Repeat only the lines below from the one containing "Definition SETRESXID (k" through the one containing "with_r r i in", inclusive, exactly as written.

##### Given data

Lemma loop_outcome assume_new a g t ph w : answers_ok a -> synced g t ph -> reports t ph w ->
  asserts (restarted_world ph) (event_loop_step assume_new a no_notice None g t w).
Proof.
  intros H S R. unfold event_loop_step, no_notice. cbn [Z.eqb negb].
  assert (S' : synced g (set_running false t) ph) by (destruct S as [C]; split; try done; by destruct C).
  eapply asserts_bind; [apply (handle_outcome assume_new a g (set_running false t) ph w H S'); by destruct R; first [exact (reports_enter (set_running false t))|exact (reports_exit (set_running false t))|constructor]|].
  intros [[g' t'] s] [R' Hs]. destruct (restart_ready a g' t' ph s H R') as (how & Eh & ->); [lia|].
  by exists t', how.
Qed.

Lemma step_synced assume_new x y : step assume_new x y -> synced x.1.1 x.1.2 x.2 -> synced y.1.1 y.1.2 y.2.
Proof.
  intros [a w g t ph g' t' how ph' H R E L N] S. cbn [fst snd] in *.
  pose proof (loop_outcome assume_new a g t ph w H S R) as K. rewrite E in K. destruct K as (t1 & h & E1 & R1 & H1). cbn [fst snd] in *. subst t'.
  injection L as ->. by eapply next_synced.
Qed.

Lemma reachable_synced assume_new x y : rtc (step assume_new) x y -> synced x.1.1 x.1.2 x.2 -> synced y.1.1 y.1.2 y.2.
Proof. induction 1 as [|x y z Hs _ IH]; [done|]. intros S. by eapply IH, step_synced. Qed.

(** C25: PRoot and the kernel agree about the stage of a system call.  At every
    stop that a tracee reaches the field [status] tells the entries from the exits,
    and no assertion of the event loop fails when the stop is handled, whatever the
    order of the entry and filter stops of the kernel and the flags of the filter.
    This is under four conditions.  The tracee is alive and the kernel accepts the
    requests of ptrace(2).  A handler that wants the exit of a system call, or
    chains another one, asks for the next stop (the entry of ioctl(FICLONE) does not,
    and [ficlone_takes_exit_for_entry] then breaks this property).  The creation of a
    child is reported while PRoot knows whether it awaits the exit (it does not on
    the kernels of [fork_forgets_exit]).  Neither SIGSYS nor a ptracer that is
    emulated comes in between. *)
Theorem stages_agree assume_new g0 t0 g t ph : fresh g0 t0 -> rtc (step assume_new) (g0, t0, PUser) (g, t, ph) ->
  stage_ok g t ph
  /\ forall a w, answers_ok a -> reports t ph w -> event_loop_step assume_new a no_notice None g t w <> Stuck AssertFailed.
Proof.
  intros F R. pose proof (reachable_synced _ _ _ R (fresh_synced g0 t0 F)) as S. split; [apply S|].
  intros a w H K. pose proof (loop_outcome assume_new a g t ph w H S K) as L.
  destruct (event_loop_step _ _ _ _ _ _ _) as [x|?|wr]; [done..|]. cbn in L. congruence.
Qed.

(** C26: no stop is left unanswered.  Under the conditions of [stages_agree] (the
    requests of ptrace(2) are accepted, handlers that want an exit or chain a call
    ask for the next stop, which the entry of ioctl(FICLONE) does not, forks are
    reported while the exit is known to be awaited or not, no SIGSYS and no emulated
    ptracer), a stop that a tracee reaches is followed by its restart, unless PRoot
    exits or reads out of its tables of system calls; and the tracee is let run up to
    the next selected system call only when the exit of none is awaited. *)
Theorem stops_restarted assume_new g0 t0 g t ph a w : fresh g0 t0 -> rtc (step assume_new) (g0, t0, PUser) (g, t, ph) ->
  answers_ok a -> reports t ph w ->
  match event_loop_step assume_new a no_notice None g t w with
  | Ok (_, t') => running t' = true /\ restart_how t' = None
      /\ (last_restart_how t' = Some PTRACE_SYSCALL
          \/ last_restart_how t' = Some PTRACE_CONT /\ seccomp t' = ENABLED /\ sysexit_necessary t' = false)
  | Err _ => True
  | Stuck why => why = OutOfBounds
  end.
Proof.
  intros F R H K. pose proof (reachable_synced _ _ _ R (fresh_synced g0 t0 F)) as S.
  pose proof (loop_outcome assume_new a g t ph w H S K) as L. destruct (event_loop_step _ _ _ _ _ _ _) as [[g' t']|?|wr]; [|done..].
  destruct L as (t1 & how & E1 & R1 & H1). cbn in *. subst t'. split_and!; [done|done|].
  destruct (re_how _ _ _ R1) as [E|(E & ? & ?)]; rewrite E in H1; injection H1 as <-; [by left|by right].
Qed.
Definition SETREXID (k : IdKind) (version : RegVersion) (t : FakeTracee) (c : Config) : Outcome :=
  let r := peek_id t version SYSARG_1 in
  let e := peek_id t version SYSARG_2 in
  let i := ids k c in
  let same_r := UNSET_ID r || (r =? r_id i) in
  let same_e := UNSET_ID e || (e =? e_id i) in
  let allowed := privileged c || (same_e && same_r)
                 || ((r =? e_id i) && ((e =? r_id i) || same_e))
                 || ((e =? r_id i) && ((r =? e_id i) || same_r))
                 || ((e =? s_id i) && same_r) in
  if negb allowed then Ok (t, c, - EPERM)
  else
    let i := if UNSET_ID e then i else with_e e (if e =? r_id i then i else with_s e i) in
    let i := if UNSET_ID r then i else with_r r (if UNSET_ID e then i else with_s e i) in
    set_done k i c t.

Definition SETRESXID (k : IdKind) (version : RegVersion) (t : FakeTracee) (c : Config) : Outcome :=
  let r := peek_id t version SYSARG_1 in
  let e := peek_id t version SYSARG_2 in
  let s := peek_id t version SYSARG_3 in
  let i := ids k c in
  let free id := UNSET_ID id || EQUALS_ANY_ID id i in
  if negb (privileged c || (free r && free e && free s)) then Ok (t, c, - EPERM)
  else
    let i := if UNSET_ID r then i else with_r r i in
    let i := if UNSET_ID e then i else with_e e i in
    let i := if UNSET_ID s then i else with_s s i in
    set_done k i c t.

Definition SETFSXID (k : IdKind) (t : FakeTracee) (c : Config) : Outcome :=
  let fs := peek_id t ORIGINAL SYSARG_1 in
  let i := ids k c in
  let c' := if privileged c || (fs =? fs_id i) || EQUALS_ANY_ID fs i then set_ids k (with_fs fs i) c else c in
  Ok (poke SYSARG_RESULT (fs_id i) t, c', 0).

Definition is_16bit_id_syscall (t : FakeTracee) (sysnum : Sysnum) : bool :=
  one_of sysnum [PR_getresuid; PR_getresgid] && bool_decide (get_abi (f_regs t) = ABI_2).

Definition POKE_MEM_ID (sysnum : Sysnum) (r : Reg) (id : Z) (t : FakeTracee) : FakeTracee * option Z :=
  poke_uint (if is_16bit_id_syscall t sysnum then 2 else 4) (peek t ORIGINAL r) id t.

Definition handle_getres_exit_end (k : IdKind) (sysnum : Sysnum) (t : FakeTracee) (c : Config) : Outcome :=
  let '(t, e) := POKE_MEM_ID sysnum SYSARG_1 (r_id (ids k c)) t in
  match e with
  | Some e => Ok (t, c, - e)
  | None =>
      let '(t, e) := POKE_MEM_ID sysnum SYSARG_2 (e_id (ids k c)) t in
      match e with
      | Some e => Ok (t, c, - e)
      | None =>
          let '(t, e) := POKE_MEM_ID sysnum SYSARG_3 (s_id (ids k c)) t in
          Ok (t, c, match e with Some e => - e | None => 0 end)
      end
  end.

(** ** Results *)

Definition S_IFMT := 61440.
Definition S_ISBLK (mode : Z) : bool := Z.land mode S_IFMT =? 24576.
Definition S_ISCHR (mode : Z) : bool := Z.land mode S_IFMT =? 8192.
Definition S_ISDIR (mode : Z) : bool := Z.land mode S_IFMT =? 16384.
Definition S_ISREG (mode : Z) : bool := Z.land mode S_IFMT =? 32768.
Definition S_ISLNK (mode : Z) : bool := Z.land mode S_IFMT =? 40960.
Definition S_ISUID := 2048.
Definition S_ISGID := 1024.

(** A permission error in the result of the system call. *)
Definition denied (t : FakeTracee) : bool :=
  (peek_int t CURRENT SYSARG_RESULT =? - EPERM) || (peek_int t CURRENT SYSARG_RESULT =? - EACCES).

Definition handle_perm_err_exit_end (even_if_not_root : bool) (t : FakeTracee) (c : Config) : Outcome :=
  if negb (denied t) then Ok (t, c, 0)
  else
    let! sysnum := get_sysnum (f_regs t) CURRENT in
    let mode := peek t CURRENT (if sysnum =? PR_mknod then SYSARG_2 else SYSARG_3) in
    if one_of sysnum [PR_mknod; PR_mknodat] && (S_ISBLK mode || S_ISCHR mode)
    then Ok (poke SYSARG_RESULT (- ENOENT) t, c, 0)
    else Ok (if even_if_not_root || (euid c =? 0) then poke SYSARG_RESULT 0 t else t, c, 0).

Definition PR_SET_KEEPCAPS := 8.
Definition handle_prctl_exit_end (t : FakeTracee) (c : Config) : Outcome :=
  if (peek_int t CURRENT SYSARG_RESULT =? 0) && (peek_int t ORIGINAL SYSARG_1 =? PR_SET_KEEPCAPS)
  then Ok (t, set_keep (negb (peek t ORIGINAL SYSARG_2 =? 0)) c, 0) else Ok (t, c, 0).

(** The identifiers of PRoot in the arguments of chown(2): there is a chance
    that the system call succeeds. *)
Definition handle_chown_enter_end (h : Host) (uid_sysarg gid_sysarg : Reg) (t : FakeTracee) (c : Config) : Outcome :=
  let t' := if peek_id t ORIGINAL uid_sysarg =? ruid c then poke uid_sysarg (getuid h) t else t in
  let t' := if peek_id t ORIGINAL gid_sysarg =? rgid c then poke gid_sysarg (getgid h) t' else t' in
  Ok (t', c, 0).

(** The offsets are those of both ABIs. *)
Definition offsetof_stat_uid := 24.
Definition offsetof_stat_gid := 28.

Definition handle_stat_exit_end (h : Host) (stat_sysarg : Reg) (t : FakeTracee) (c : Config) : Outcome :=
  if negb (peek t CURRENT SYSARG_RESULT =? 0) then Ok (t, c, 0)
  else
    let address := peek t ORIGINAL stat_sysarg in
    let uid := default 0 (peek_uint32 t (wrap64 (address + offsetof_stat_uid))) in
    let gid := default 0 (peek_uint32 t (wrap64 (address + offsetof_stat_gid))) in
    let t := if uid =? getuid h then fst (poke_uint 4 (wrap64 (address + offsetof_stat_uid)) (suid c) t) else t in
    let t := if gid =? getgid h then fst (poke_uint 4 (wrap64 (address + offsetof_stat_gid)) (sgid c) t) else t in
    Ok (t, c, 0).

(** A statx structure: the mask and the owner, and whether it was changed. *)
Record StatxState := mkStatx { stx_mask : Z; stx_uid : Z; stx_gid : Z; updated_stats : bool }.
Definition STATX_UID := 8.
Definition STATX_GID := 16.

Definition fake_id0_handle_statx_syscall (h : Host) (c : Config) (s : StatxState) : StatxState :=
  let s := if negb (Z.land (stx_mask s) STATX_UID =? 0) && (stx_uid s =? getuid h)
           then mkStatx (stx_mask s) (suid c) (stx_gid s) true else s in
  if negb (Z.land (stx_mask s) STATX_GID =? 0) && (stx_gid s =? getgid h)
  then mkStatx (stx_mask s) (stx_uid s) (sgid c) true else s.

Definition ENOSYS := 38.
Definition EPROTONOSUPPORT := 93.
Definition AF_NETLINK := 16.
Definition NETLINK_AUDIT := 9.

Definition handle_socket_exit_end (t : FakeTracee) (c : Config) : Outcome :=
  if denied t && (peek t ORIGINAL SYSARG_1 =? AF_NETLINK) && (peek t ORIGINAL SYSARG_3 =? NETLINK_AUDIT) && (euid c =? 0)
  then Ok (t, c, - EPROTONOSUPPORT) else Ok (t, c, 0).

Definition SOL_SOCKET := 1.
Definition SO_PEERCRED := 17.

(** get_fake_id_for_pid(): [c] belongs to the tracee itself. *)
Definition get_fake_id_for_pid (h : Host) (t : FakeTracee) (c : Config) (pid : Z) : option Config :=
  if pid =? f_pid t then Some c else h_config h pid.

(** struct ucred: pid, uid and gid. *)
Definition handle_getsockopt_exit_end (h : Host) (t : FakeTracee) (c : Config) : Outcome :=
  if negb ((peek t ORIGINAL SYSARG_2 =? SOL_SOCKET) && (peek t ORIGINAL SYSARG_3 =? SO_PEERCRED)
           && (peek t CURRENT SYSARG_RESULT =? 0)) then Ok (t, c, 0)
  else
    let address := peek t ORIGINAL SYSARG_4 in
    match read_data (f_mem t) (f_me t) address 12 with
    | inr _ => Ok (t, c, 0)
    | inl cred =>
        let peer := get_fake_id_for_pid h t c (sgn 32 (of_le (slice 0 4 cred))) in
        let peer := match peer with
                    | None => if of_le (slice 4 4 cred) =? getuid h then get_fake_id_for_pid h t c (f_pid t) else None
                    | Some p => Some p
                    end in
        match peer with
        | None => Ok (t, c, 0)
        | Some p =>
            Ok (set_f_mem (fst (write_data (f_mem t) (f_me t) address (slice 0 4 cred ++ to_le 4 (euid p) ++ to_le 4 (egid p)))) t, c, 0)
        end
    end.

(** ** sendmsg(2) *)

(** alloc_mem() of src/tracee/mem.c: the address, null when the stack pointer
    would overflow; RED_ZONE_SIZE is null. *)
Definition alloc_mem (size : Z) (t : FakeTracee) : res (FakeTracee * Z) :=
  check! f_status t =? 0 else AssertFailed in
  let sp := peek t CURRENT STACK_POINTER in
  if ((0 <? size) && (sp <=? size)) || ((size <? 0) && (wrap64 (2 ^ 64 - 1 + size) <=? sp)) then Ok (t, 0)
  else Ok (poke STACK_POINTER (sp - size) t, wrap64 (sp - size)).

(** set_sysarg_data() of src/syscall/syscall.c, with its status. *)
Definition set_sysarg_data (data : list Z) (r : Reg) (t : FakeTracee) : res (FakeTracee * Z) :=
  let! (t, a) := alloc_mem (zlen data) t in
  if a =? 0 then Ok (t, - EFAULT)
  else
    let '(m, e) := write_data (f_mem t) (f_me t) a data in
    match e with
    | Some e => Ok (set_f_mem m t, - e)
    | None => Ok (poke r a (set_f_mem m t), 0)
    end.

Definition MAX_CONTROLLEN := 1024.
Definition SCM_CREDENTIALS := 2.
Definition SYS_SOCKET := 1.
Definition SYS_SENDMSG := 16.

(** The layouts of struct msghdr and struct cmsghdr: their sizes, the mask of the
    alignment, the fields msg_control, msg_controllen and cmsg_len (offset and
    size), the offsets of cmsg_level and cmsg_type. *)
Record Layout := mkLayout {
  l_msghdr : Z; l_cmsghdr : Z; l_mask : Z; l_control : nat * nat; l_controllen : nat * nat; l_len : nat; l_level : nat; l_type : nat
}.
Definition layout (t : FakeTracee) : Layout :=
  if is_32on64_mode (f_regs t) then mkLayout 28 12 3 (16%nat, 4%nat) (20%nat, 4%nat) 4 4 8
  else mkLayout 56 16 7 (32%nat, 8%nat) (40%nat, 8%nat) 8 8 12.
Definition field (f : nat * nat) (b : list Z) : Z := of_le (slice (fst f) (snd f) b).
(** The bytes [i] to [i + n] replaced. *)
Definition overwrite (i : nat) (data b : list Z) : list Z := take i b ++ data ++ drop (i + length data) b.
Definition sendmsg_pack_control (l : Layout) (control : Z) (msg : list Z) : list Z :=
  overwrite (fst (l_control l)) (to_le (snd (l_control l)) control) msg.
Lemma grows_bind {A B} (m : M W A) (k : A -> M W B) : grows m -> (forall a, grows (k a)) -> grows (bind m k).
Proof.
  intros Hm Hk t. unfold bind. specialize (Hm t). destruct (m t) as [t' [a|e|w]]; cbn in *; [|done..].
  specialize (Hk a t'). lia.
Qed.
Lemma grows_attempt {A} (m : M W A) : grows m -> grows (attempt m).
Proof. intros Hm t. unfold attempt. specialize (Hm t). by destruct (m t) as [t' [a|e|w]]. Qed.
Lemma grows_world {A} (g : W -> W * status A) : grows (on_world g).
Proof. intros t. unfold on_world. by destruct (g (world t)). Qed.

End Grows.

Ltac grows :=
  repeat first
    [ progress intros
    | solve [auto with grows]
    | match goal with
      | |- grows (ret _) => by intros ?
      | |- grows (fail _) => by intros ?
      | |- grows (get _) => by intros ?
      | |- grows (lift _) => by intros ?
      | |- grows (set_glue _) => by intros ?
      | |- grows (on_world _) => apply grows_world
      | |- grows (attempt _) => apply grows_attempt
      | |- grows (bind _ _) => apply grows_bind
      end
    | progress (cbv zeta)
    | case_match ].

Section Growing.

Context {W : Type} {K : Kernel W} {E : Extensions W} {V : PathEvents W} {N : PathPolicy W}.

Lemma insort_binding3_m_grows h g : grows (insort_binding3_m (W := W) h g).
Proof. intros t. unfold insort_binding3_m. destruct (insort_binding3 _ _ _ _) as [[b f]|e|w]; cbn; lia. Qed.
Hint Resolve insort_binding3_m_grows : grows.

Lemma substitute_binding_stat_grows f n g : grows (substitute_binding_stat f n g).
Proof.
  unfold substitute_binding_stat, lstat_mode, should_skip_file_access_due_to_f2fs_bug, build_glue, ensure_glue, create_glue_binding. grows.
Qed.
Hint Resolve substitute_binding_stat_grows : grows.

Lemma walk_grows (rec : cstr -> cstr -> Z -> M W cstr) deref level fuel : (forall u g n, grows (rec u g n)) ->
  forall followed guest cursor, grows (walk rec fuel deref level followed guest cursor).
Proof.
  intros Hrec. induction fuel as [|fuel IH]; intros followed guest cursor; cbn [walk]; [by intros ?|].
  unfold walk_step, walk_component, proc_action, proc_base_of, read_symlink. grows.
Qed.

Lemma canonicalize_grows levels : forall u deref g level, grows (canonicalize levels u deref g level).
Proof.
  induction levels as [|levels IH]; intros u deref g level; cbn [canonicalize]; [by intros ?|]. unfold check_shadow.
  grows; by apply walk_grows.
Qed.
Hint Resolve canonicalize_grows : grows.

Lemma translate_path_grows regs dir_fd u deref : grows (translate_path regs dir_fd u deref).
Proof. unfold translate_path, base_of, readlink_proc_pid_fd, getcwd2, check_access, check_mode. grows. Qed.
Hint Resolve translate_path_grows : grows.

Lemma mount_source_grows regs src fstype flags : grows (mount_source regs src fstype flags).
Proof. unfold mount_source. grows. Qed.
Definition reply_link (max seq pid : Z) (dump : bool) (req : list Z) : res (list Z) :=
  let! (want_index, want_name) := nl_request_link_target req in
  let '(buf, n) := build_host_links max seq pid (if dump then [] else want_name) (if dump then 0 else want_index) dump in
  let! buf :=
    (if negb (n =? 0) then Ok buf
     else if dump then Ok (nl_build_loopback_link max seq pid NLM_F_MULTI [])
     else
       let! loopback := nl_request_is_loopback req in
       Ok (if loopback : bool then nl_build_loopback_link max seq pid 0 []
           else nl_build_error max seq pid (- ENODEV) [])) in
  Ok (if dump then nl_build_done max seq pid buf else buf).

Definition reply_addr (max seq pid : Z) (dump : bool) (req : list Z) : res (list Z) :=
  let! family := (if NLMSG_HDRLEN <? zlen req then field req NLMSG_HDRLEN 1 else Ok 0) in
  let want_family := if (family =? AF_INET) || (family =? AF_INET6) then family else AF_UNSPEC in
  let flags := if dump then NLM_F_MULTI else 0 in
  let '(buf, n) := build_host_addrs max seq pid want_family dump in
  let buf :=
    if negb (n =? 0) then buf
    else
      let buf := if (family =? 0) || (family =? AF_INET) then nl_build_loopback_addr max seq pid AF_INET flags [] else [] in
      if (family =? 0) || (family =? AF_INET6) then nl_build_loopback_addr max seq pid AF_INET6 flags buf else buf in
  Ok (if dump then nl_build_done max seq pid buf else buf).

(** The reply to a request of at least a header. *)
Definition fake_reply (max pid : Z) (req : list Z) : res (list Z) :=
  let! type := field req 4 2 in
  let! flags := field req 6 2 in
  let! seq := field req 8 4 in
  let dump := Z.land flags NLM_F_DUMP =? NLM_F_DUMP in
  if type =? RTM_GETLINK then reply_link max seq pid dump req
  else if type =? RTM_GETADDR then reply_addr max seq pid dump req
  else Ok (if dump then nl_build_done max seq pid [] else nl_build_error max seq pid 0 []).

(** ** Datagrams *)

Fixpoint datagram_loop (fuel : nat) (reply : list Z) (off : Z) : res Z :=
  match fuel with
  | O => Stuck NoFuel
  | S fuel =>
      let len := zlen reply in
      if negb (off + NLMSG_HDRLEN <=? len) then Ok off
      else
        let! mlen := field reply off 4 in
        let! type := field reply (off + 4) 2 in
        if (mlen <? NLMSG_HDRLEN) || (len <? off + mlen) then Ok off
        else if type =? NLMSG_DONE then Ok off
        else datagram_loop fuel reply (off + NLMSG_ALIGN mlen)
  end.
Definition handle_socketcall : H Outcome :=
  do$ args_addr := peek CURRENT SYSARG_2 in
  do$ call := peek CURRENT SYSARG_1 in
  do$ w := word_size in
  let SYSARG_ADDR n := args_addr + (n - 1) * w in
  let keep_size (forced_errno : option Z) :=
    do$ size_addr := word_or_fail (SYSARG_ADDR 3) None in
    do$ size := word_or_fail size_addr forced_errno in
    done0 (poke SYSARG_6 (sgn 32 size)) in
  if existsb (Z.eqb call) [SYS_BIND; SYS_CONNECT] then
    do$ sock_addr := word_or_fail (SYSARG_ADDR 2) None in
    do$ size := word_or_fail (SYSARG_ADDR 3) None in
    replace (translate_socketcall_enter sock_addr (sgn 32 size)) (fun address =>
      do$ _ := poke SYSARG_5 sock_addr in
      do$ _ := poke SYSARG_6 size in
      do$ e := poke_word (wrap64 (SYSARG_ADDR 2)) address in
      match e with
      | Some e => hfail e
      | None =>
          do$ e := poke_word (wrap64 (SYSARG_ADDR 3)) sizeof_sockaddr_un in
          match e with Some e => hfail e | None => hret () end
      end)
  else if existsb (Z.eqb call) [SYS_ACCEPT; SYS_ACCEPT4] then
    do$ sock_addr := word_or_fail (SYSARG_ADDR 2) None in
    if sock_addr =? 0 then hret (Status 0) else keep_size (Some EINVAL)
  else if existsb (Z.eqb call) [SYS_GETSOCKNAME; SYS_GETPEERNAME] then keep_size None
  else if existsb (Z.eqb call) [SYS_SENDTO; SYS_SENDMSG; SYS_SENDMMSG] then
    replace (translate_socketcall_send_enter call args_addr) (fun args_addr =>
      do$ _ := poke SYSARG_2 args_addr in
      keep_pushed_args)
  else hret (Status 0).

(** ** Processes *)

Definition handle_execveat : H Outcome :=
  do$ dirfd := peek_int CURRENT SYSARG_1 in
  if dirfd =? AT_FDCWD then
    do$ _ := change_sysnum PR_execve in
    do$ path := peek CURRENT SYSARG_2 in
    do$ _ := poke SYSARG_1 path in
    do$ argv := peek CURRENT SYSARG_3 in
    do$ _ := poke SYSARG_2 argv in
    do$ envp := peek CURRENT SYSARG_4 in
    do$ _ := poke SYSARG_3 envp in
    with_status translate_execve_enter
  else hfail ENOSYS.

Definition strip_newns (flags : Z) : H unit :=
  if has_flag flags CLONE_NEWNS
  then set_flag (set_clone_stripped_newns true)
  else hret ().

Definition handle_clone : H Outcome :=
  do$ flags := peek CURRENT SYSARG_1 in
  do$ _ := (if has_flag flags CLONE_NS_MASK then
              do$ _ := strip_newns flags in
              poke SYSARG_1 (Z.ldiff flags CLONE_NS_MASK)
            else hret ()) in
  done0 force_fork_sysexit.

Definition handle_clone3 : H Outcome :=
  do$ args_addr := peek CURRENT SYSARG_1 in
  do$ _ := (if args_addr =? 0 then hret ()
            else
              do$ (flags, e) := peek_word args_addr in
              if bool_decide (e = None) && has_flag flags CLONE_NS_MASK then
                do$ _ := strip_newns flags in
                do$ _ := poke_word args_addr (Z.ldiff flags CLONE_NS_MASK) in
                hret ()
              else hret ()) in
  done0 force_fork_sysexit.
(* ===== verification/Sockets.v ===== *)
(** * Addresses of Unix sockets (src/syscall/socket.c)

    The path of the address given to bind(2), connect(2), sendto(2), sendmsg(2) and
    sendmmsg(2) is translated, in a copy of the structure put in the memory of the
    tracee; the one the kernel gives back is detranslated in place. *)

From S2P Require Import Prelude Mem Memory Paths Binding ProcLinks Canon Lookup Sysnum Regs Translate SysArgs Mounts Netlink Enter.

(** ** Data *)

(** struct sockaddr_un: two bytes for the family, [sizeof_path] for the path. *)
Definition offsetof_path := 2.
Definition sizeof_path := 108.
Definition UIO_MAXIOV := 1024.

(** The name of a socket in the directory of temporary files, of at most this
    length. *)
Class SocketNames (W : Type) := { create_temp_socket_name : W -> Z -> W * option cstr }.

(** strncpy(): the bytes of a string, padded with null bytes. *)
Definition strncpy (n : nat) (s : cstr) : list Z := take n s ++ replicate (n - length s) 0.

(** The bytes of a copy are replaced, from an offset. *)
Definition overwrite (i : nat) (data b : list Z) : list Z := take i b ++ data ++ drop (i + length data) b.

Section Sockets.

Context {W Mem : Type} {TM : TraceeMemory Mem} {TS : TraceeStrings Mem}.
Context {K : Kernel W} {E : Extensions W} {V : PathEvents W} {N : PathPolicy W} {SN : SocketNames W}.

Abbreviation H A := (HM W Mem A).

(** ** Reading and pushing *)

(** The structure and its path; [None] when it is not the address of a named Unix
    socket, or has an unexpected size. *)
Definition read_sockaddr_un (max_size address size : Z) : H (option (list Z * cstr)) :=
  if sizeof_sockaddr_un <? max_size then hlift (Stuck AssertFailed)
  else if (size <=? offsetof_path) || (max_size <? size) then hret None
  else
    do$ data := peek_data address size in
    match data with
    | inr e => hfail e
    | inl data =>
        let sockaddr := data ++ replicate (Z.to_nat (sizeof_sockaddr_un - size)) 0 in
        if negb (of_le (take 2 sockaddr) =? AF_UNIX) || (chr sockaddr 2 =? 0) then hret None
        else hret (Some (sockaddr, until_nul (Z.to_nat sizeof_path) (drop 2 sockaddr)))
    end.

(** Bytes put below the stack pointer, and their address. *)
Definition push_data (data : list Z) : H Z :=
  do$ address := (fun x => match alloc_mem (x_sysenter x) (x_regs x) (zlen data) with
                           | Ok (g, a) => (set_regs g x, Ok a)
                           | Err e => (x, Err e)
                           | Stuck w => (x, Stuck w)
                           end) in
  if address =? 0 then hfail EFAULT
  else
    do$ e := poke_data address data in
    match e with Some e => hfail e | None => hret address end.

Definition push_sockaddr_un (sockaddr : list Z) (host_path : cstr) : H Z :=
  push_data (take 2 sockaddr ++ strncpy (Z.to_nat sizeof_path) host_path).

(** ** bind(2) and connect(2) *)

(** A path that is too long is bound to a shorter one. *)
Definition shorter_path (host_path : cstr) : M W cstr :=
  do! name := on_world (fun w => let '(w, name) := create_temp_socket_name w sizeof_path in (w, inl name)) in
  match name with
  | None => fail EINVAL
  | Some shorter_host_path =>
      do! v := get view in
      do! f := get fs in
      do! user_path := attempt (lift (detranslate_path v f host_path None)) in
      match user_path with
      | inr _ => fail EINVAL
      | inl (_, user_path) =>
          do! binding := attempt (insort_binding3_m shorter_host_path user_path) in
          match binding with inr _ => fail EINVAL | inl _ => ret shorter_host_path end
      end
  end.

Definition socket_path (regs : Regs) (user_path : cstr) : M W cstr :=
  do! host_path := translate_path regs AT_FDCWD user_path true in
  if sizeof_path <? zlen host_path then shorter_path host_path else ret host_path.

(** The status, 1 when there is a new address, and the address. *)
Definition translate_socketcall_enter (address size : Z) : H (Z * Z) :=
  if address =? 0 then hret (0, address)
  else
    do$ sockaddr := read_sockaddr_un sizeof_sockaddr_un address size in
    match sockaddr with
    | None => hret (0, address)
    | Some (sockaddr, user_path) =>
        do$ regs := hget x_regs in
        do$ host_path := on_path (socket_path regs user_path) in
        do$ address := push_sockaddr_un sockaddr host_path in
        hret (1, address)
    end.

##########

Your response =
Definition SETRESXID (k : IdKind) (version : RegVersion) (t : FakeTracee) (c : Config) : Outcome :=
  let r := peek_id t version SYSARG_1 in
  let e := peek_id t version SYSARG_2 in
  let s := peek_id t version SYSARG_3 in
  let i := ids k c in
  let free id := UNSET_ID id || EQUALS_ANY_ID id i in
  if negb (privileged c || (free r && free e && free s)) then Ok (t, c, - EPERM)
  else
    let i := if UNSET_ID r then i else with_r r i in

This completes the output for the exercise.